Oft überlege ich es, und immer muss ich dann sagen, dass mir meine Erziehung in manchem sehr geschadet hat. Dieser Vorwurf geht gegen eine Menge Leute, allerdings sie stehn hier beisammen, wissen wie auf alten Gruppenbildern nichts miteinander anzufangen, die Augen niederzuschlagen fällt ihnen gerade nicht ein und zu lächeln wagen sie vor Erwartung nicht. Es sind da meine Eltern, einige Verwandte, einige Lehrer, eine ganz bestimmte Köchin, einige Mädchen aus Tanzstunden, einige Besucher unseres Hauses aus früherer Zeit, einige Schriftsteller, ein Schwimmmeister, ein Billeteur, ein Schulinspektor, dann einige, denen ich nur einmal auf der Gasse begegnet bin, und andere, an die ich mich gerade nicht erinnern kann, und solche, an die ich mich niemals mehr erinnern werde, und solche endlich, deren Unterricht ich, irgendwie damals abgelenkt, überhaupt nicht bemerkt habe, kurz, es sind so viele, dass man Acht geben muss, einen nicht zweimal zu nennen. Und ihnen allen gegenüber spreche ich meinen Vorwurf aus, mache sie auf diese Weise miteinander bekannt, dulde aber keine Widerrede. Denn ich habe wahrhaftig schon genug Widerreden ertragen, und da ich in den meisten widerlegt worden bin, kann ich nicht anders, als auch diese Widerlegungen in meinen Vorwurf mit einzubeziehen und zu sagen, dass mir außer meiner Erziehung auch diese Widerlegungen in manchem sehr geschadet haben.

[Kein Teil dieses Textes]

(* ===== verification/Chapters.v ===== *)
(** * Chapters: the durable history of a job

    Chapter bodies and outcomes ([chapter.go]), the views the toy runtime derives
    from them ([toyimpl/runtime.go]), and the library-backed checks a chapter
    passes before it is stored. *)

From S2P Require Import Prelude Types Json.

(** ** Equality of JSON values *)
Fixpoint json_eqb (a b : json) {struct a} : bool :=
  match a, b with
  | JNull, JNull => true
  | JBool x, JBool y => Bool.eqb x y
  | JNum x, JNum y => String.eqb x y
  | JStr x, JStr y => String.eqb x y
  | JArr l, JArr m => (fix go (l m : list json) : bool :=
      match l, m with
      | [], [] => true
      | x :: l, y :: m => json_eqb x y && go l m
      | _, _ => false
      end) l m
  | JObj l, JObj m => (fix go (l m : list (string * json)) : bool :=
      match l, m with
      | [], [] => true
      | (k, x) :: l, (k', y) :: m => String.eqb k k' && json_eqb x y && go l m
      | _, _ => false
      end) l m
  | _, _ => false
  end.

(** ** Outcomes and bodies *)
Record AppErrorPayload := mkAppError {
  ae_Message : string; ae_Level : string; ae_Attrs : list (string * json)
}.
Record SystemErrorPayload := mkSystemError {
  se_Message : string; se_Component : string; se_Code : string
}.
Inductive ChapterOutcome :=
  | ApplicationOutputOutcome (data : string)
  | AppErrorOutcome (e : AppErrorPayload)
  | SystemErrorOutcome (e : SystemErrorPayload)
  | TimeoutOutcome (payload : json).
Inductive ChapterBody :=
  | JobStartChapter (input : string)
  | JobAttemptOutcomeChapter (o : ChapterOutcome)
  | TaskAttemptOutcomeChapter (o : ChapterOutcome)
  | RestartExtraChapter (output : string)
  | ExecutionChapter (record : string).

Record StoredArtifact := mkStoredArtifact { sa_Name : string; sa_Digest : string; sa_Size : Z }.

(** A nil body is [None]. *)
Record Chapter := mkChapter {
  ch_Ordinal : Z;
  ch_TaskType : string;
  ch_Body : option ChapterBody;
  ch_InputHash : string;
  ch_CreatedAt : time;
  ch_Metadata : json;
  ch_Artifacts : list StoredArtifact
}.
#[export] Instance eta_Chapter : Eta Chapter := λ c,
  mkChapter (ch_Ordinal c) (ch_TaskType c) (ch_Body c) (ch_InputHash c) (ch_CreatedAt c)
    (ch_Metadata c) (ch_Artifacts c).

(** [reflect.DeepEqual] of two chapters. *)
Definition attrs_eqb (l m : list (string * json)) : bool := json_eqb (JObj l) (JObj m).
Definition outcome_eqb (a b : ChapterOutcome) : bool :=
  match a, b with
  | ApplicationOutputOutcome x, ApplicationOutputOutcome y => String.eqb x y
  | AppErrorOutcome x, AppErrorOutcome y =>
      String.eqb (ae_Message x) (ae_Message y) && String.eqb (ae_Level x) (ae_Level y)
      && attrs_eqb (ae_Attrs x) (ae_Attrs y)
  | SystemErrorOutcome x, SystemErrorOutcome y =>
      String.eqb (se_Message x) (se_Message y) && String.eqb (se_Component x) (se_Component y)
      && String.eqb (se_Code x) (se_Code y)
  | TimeoutOutcome x, TimeoutOutcome y => json_eqb x y
  | _, _ => false
  end.
Definition body_eqb (a b : ChapterBody) : bool :=
  match a, b with
  | JobStartChapter x, JobStartChapter y => String.eqb x y
  | JobAttemptOutcomeChapter x, JobAttemptOutcomeChapter y => outcome_eqb x y
  | TaskAttemptOutcomeChapter x, TaskAttemptOutcomeChapter y => outcome_eqb x y
  | RestartExtraChapter x, RestartExtraChapter y => String.eqb x y
  | ExecutionChapter x, ExecutionChapter y => String.eqb x y
  | _, _ => false
  end.
Definition artifact_eqb (a b : StoredArtifact) : bool :=
  String.eqb (sa_Name a) (sa_Name b) && String.eqb (sa_Digest a) (sa_Digest b) && (sa_Size a =? sa_Size b)%Z.
Fixpoint artifacts_eqb (l m : list StoredArtifact) : bool :=
  match l, m with
  | [], [] => true
  | x :: l, y :: m => artifact_eqb x y && artifacts_eqb l m
  | _, _ => false
  end.
Definition chapter_eqb (a b : Chapter) : bool :=
  (ch_Ordinal a =? ch_Ordinal b)%Z && String.eqb (ch_TaskType a) (ch_TaskType b)
  && match ch_Body a, ch_Body b with
     | Some x, Some y => body_eqb x y
     | None, None => true
     | _, _ => false
     end
  && String.eqb (ch_InputHash a) (ch_InputHash b) && (ch_CreatedAt a =? ch_CreatedAt b)%Z
  && json_eqb (ch_Metadata a) (ch_Metadata b) && artifacts_eqb (ch_Artifacts a) (ch_Artifacts b).

(** [runtimecodec.ChapterIs(ch, ChapterTypeJobAttemptOutcome)] *)
Definition is_job_outcome (ch : Chapter) : bool :=
  match ch_Body ch with Some (JobAttemptOutcomeChapter _) => true | _ => false end.

Definition ChapterApplicationPayloadTooLargeCode : string := "chapter_application_payload_too_large".

(** [ChapterPayloadFailure]: the final outcome that reports an oversized payload. *)
Definition ChapterPayloadFailure (ch : Chapter) : bool :=
  match ch_Body ch with
  | Some (JobAttemptOutcomeChapter (AppErrorOutcome e)) =>
      match obj_get "code" (ae_Attrs e) with
      | Some (JStr c) => String.eqb c ChapterApplicationPayloadTooLargeCode
      | _ => false
      end
  | _ => false
  end.
(** [PayloadFailureChapter] *)
Definition PayloadFailureChapter (ch : Chapter) (e : AppErrorPayload) : Chapter :=
  mkChapter (ch_Ordinal ch) (ch_TaskType ch) (Some (JobAttemptOutcomeChapter (AppErrorOutcome e))) ""
    (ch_CreatedAt ch) (JObj []) [].

(** ** Views of a chapter

    [taskDataFromChapter]: the data a chapter carries, and the error its outcome
    stands for.  The bytes are the encoding of the body's payload. *)
Record TaskData := mkTaskData { td_Body : ChapterBody; td_Artifacts : list StoredArtifact }.
Inductive JobErr :=
  | JobErrCanceled
  | JobErrCancelled
  | JobErrOutcome (o : ChapterOutcome).

Definition outcome_err (o : ChapterOutcome) : option JobErr :=
  match o with ApplicationOutputOutcome _ => None | _ => Some (JobErrOutcome o) end.
Definition body_err (b : ChapterBody) : option JobErr :=
  match b with
  | JobAttemptOutcomeChapter o | TaskAttemptOutcomeChapter o => outcome_err o
  | _ => None
  end.
Definition taskDataFromChapter (ch : Chapter) : result (TaskData * option JobErr) :=
  match ch_Body ch with
  | Some b => Ok (mkTaskData b (ch_Artifacts ch), body_err b)
  | None => Err (ErrMsg "chapter body is required")
  end.

(** [extractAttemptFromMetadata], whose error the caller drops for 0. *)
Fixpoint dec_value (acc : Z) (s : string) : option Z :=
  match s with
  | EmptyString => Some acc
  | String c r => if is_digit c then dec_value (acc * 10 + (Z.of_N (N_of_ascii c) - 48)) r else None
  end.
Definition int_value (s : string) : option Z :=
  let m := take_minus s in
  match dec_value 0 m.2 with
  | Some v => Some (if str_empty m.1 then v else (- v)%Z)
  | None => None
  end.
Definition extractAttemptFromMetadata (m : json) : Z :=
  match m with
  | JObj o => match obj_get "attempt" o with
    | None | Some JNull => 1
    | Some (JNum l) => match int_value l with
      | Some 0%Z => 1
      | Some v => v
      | None => 0
      end
    | Some _ => 0
    end
  | _ => 1
  end.

(** The toy runtime's own record of a step. *)
Record toyChapter := mkToyChapter {
  tc_TaskType : string; tc_CreatedAt : time; tc_Input : option TaskData; tc_Output : option TaskData;
  tc_Attempt : Z; tc_Err : option JobErr
}.

(** ** Artifacts and checks *)

(** An upload whose reader yields its bytes, or fails. *)
Record ArtifactUpload := mkUpload { au_Name : string; au_Open : result string }.
(** Task data as the caller hands it over. *)
Record TaskInput := mkTaskInput { ti_Data : string; ti_Artifacts : list ArtifactUpload }.

(** Checks that rest on the JSON-schema compiler, the configured size limit and
    the execution-record codec, with SHA-256. *)
Class ChapterChecks := {
  ValidateChapterApplicationPayload : Chapter → result ();
  ValidateOrdinaryChapter : JobKey → string → Chapter → result ();
  ValidateLastChapter : JobKey → string → Chapter → result ();
  (** The payload-size error of a chapter, when that is why it was refused. *)
  payload_size_failure : Chapter → option AppErrorPayload;
  (** The result record that answers a stored wait record. *)
  execution_result : string → JobKey → string → Z → Z → string → list StoredArtifact → result string;
  sha256_hex : string → string;
  data_json_valid : string → bool;
  time_text : time → string
}.

(** [validateStoredArtifactDescriptors] *)
Definition descriptor_ok (p : StoredArtifact * StoredArtifact) : bool :=
  String.eqb (sa_Name p.1) (sa_Name p.2)
  && ((sa_Size p.1 =? 0)%Z || (sa_Size p.1 =? sa_Size p.2)%Z)
  && (str_empty (sa_Digest p.1) || String.eqb (sa_Digest p.1) (sa_Digest p.2)).
Definition validateStoredArtifactDescriptors (existing computed : list StoredArtifact) : result () :=
  if bool_decide (length existing = 0) then Ok tt
  else
    let? _ := guard_err (length existing =? length computed)%nat
                (ErrMsg "chapter artifact metadata count does not match uploads") in
    guard_err (forallb descriptor_ok (zip existing computed))
      (ErrMsg "chapter artifact does not match uploaded artifact").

Erwartet man vielleicht, dass ich irgendwo abseits erzogen worden bin? Nein, mitten in der Stadt bin ich erzogen worden, mitten in der Stadt. Nicht zum Beispiel in einer Ruine in den Bergen oder am See. Meine Eltern und ihr Gefolge waren bis jetzt von meinem Vorwurf bedeckt und grau, nun schieben sie ihn leicht beiseite und lächeln, weil ich meine Hände von ihnen weg an meine Stirn gezogen habe und denke: Ich hätte der kleine Ruinenbewohner sein sollen, horchend ins Geschrei der Dohlen, von ihren Schatten überflogen, auskühlend unter dem Mond, wenn ich auch am Anfang ein wenig schwach gewesen wäre unter dem Druck meiner guten Eigenschaften, die mit der Macht des Unkrauts in mir hätten wachsen müssen, abgebrannt von der Sonne, die zwischen den Trümmern hindurch auf mein Efeulager von allen Seiten mir geschienen hätte.

Aus: Franz Kafka: Erzählungen. Gesammelte Werke in acht Bänden. Hrsg. von Max Brod. Frankfurt/M. (Fischer) 1983.